Thursday 12 May 2016

When my life turns into an Adele song... .

"I've heard that you're settled down, that you found a girl"

When I'm wandering around the racks in the library at work the last thing I expect is to bump into my ex-fiancee.

Turns out that, like me, he's now working on the staff bank and had in fact started the day before. We had the normal "how's the family?" catch up and it was so weirdly un-awkward. I won't go into the ins and outs of our break-up, I imagine you're all familiar with the story.

"guess she gave you things I didn't give to you"

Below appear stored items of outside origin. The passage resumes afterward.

(* ===== verification/Prelude.v ===== *)
(** * grout-cni, verified

    grout-cni is a CNI plugin: the container runtime runs it with ADD, DEL,
    CHECK, GC or STATUS, a network configuration on standard input and a
    container's id, interface name and network namespace, and the plugin attaches
    the container to a bridge of the grout router, over grout's control socket.
    This library models the plugin's code (src/cmd/grout-cni, src/pkg/cni,
    src/pkg/groutapi) and proves what makes it correct.

    ** The program and the files that model it

    - The control-socket client, package groutapi.
      [Protocol] is protocol.go: message types, headers, [writeRequest] and
      [readResponse] on a connection ([Conn]) to a [Peer].  [Types] is types.go.
      [Client] is client.go: [Dial] with the handshake, request ids, single
      ([request]) and streamed ([requestStream]) answers, and the calls on
      interfaces, addresses, routes and flood entries with the byte layout of
      grout's C structures.
    - The plugin, package cni.
      [PortName] is portname.go (the deterministic name of an attachment's port);
      [Config] is config.go and logging.go (validation and defaults, log levels,
      the default logger, whose installation changes the state),
      [Unmarshal] the decoding of its JSON object into the fields of the struct;
      [Lock] is lock.go with the lock path and the locking prologue all handlers
      share; [Netns] is netns.go (the pod's side of a TAP); [Handler] is
      handler.go ([HandleAdd], [HandleDel], [HandleCheck], [HandleGC], the bridge,
      the gateways, the clean-up after a failure, the IPAM delegation).
    - The commands.  [Main] is main.go: [cmdAdd], [cmdDel], [cmdCheck], [cmdGC],
      [cmdStatus], each loading the configuration, connecting, running a handler
      on the client and closing the connection, and [main], which hands them to
      the CNI library's dispatcher.
    - The language and its library.  [Bytes] (machine integers, byte slices,
      little-endian fields), [NetIP] (package net), [GoLib] (FNV, SHA-256,
      base32, strings, filepath), [Json] (the decoder of encoding/json), all
      executable and written after the documented algorithms.  This file has errors and results, the two monads, the program
      logics and shared lemmas.

    ** How effects are modelled

    The client's code is a state and error monad ([est]) over the client's
    state: the connection (peer, bytes received and not yet read, how the stream
    ends, closed or not) and the request counter.  A handler is a program tree
    ([prog]) whose nodes are operations of [Cni.cni_op]: the methods of the
    [GroutClient] interface, the IPAM plugin, flock(2), the file system, netlink
    and namespaces.  The tree is run in an environment that answers the
    operations, and it ends with a value or with a panic; deferred calls run in
    both cases.  [Main.link_env] answers the grout operations with the client's
    methods, which is how the two packages are linked in main.go.  A Go error is
    its format string and arguments, with the error it wraps.

    ** What the theorems show

    - On every run, whatever the environment answers: [Ledger] (ADD is
      transactional: what it acquires, it keeps on success and gives back on
      failure), [Serial] (all work is done under the lock of the grout socket,
      which is released on every path), [Runs] (the exact sequence of operations
      of DEL and GC, and when CHECK succeeds, from the answers they got; the
      allocation that ADD keeps when the IPAM answer cannot be converted).
    - In every interleaving of several processes: [Interleave] (mutual exclusion,
      by induction over a step relation), [Progress] (every execution ends, and
      none deadlocks), [Serializable] (the shared world is what the calls make of
      it one after another, in some order, and every call returns what it
      returns at its place).  There flock(2) with its timeout is one operation;
      [Waiter] refines it to the goroutine, the channel and the timer of
      [FileLock.Lock], which race, and lets processes be killed: it is simulated
      by the former, so the calls stay serializable, and no kill, timeout or
      lock granted too late blocks the others.  These files have one lock, that
      of the file all their processes have opened; in [Files] the kernel keeps a
      lock per file and each process locks the file it has opened itself, and
      calls for one grout socket are shown to act as with the one lock, so they
      are serializable.  Calls for different sockets have different lock files
      and do overlap ([Mock.sockets_overlap]).
    - Against an abstract specification: [Registry] (the plugin keeps a registry
      of attachments, a finite map, in grout's interfaces: every verb implements
      it on any world that satisfies [GroutLaws], and so does any interleaving
      of calls for one socket, as a history of the specification), [Commands] (the commands
      implement it over the wire).
    - On the requests: [Typing] (whatever the peer of the socket answers, every
      request that is made fits grout's structures; a typing logic on programs).
    - On the state of grout: [World] (ADD, DEL and GC against any world that
      satisfies [GroutLaws], and DEL undoing ADD), [EndToEnd] (the ADD, DEL
      and STATUS commands from the configuration to the bytes on the socket: a client
      connected to any daemon that keeps the laws of [GroutDaemon] is a world
      that satisfies [GroutLaws], so the theorems of [World] apply).
    - On the pod's side: [Pod] (CHECK succeeds after ADD, unless an operation of
      its own fails, and fails after DEL, in any world that also satisfies
      [PodLaws]).
    - On interrupted calls: [Crash] (an ADD killed after any of its operations is
      undone by DEL, and a killed DEL can be repeated).
    - On the wire: [Protocol] (framing is exact, truncated and oversized
      responses are errors), [Socket] (a request is one exchange with a server
      that speaks the protocol; the response loop terminates), [Wire] (payloads
      decode to the request: the receiver's side is written from the layouts that
      client.go documents, with literal offsets, and not from the client's own
      constants), [GroutApi] (the client's calls are the requests of
      grout's API).
    - On the data: [PortName], [Config], [HandlerFacts] (names, configurations,
      gateways, MAC addresses, results, limits of the devargs field); [Json] and
      [Unmarshal] (the JSON decoder accepts exactly the grammar's documents; the
      configuration is what its text says; what is written is read back; what is
      refused).
    [Mock], [PodMock] and [Daemon] are concrete environments: they satisfy the laws, and the
    theorems are applied in them to concrete configurations.

    ** Parameters and what is assumed of them

    Code outside the repository is a parameter.  [Protocol.Peer] is any peer of
    a byte stream.  [Socket.Server] and [GroutApi.GroutServer] are servers given
    by their answers.  [World.GroutLaws] (ids and names are unique; a new
    interface is listed as requested; deletion removes one interface and is
    refused while it holds addresses; failed calls change nothing) and
    [World.GroutReliable] (listing, flushing and deleting an interface without
    addresses succeed), and the same laws at the level of decoded requests in
    [EndToEnd], state grout's documented behaviour, idealised where the plugin
    allows for more: a listing has the type an interface was created with, and a
    deletion of a listed interface without addresses succeeds.  The theorems of
    [Runs] and [Ledger] do not assume it.  [Pod.PodLaws] states that of
    namespaces, links and [ipam.ConfigureIface].  [Waiter.lstep] has the kernel's
    rules for flock(2): one owner, given up when the file is closed and no call
    on it is under way, or when the process is gone; [Files.fstep] applies them to
    the file a process has opened.  [Cni.CniTypes] and
    [Cni.CniLib] are the opaque types and the two conversions of the CNI
    libraries; [net_dial], [Print] and [SetDefault] (slog's default logger) are
    arguments of the commands, [PluginMainFuncs] of [main],
    and so is the decoder of the configuration, which [Unmarshal.Unmarshal] is
    an instance of; its parameter is the fields of the embedded [types.NetConf],
    assumed to leave the plugin's own fields alone ([embedded]).  [Runs],
    [Ledger] and [Serial] assume nothing of the environment; the injectable
    functions of the handlers' configurations are then those main.go installs
    ([production]).

    ** Fuel and bounds

    [Client.stream_loop] has fuel one more than the number of bytes received:
    every iteration consumes a header, and
    [Socket.requestStream_loop_terminates] shows that the fuel never runs out.
    [Json.value] has twice the number of bytes and two: a call consumes a byte or
    goes from a list to its first element, and [Json.parse_document] shows that
    no document is refused for lack of fuel.
    [GoLib.chunks] has the length of its input as fuel and a group takes at least
    one element; the server loop of [Socket] has the number of buffered bytes and
    a request takes at least its header; [GoLib.strip_left] has
    the length of the text and strips a non-empty pattern at a time.  Machine integers are
    [Z] with the conversions written out ([u8], [u16], [u32]).

    ** What is not modelled

    The text of log records (log/slog); the rendering of error messages; the
    client's mutex, a client being used by one handler at a time (a request and
    its answer are one step); blocking reads of the control socket (a read gets
    what was received, and then how the stream ended); the CNI library's
    dispatcher, which [main] calls; tests, manifests and build files.

    ** Plan

    Next: the IPAM allocations along sequences and interleavings of calls, and
    what GC recovers of killed calls. *)

From stdpp Require Export prelude list strings.
From Stdlib Require Export Strings.Byte.
From Stdlib Require Import Lia ZArith.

I know through the grapevine that Adi's had girlfriends since we broke up, not a shock seeing that it's been 5 years (last month in fact) since we parted! I've even passed him in town with one of them a couple of years ago.

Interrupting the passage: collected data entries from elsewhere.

(* ===== verification/Types.v ===== *)
(** * Types: requests and answers of the grout client (src/pkg/groutapi/types.go) *)

From S2P Require Import Prelude Bytes NetIP.
Open Scope Z_scope.

(** [type InterfaceType uint8] and its constants. *)
Definition InterfaceType : Type := Z.
Definition InterfaceTypeUndef : InterfaceType := 0.
Definition InterfaceTypeVRF : InterfaceType := 1.
Definition InterfaceTypePort : InterfaceType := 2.
Definition InterfaceTypeTAP : InterfaceType := 2.
Definition InterfaceTypeVLAN : InterfaceType := 3.
Definition InterfaceTypeIPIP : InterfaceType := 4.
Definition InterfaceTypeBond : InterfaceType := 5.
Definition InterfaceTypeBridge : InterfaceType := 6.
Definition InterfaceTypeVXLAN : InterfaceType := 7.

Record VXLANConfig := mkVXLANConfig {
  vx_VNI : Z; vx_EncapVRFID : Z; vx_DstPort : Z; vx_LocalAddr : IP }.

Record InterfaceAddRequest := mkInterfaceAddRequest {
  ia_Name : gostring; ia_Type : InterfaceType; ia_DomainID : Z; ia_MTU : Z;
  ia_VhostUserPath : gostring; ia_VXLAN : option VXLANConfig }.

Record FloodAddRequest := mkFloodAddRequest {
  fa_VRFID : Z; fa_VNI : Z; fa_Addr : IP; fa_ExistOK : bool }.
Record FloodDelRequest := mkFloodDelRequest {
  fd_VRFID : Z; fd_VNI : Z; fd_Addr : IP; fd_MissingOK : bool }.
Record FloodListRequest := mkFloodListRequest { fl_VRFID : Z }.
(** [Addr] is [nil] for an entry that is not IPv4. *)
Record FloodVTEPInfo := mkFloodVTEPInfo { fv_VNI : Z; fv_Addr : option IP }.

Record InterfaceAddResponse := mkInterfaceAddResponse { IfaceID : Z }.
Record InterfaceDelRequest := mkInterfaceDelRequest { id_IfaceID : Z }.
Record InterfaceListRequest := mkInterfaceListRequest { il_Type : InterfaceType }.

Record InterfaceInfo := mkInterfaceInfo {
  if_ID : Z; if_Type : InterfaceType; if_Name : gostring; if_Domain : Z }.

Record AddressAddRequest := mkAddressAddRequest {
  aa_IfaceID : Z; aa_Address : IPNet; aa_ExistOK : bool }.
Record AddressDelRequest := mkAddressDelRequest {
  ad_IfaceID : Z; ad_Address : IPNet; ad_MissingOK : bool }.
Record RouteAddRequest := mkRouteAddRequest {
  ra_VRFID : Z; ra_Destination : IPNet; ra_NextHop : IP; ra_IfaceID : Z; ra_ExistOK : bool }.
Record RouteDelRequest := mkRouteDelRequest {
  rd_VRFID : Z; rd_Destination : IPNet; rd_MissingOK : bool }.

#[global] Instance InterfaceInfo_eq_dec : EqDecision InterfaceInfo.
Proof. solve_decision. Defined.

He mentioned yesterday that he was with one of the prep clerks upstairs who'd gotten him the job. That was a bit weird I must admit, hearing him actually telling me about someone occupying the place I used to. I guess what makes it a bit more of a wrench is that I probably know her by sight and there's now the possibility of seeing them together.

"I'd hoped you'd see my face and realise that for me it isn't over"

So why, after 5 years 2 weeks and 1 day is this still such a big deal to me?  I wonder if perhaps, because there was so much else going on at the time supporting Helen when she was unwell, that aside from a day of crying I didn't properly mourn the passing of 6 and a half years of a relationship.

"don't forget me I pray"

I guess I was looking for some kind of acknowledgment that I still meant something, even if it was just a tiny flicker, to him. Even if it was just as a good memory.

"I wish nothing but the best for you"

When I was turning the meeting over in my head after I got back to the office I realised what a psycho ex I must have come across as! Hugging him the moment I saw him and then letting fly a "we'll have to have lunch sometime, I'll email you" when two minutes earlier he'd been telling me about his girlfriend!!!!

The thing is that I have no interest in getting back together with him. We broke up for a reason, which hasn't changed. I think the weirdest thing is encountering him in the very spot I was working when we split. The racks I'd hidden down whilst crying.

I was genuinely happy when he told me that he was with someone and that they'd helped get him the job. He's a great guy and deserves to be happy. I'm the one with the can't-even-catch-a-cold but doesn't really want to anyway issues. It was just quite an unsettling experience, running into my past quite so suddenly.

Plus I'd also like to point out, I WAS AT THE HOSPITAL FIRST!!!!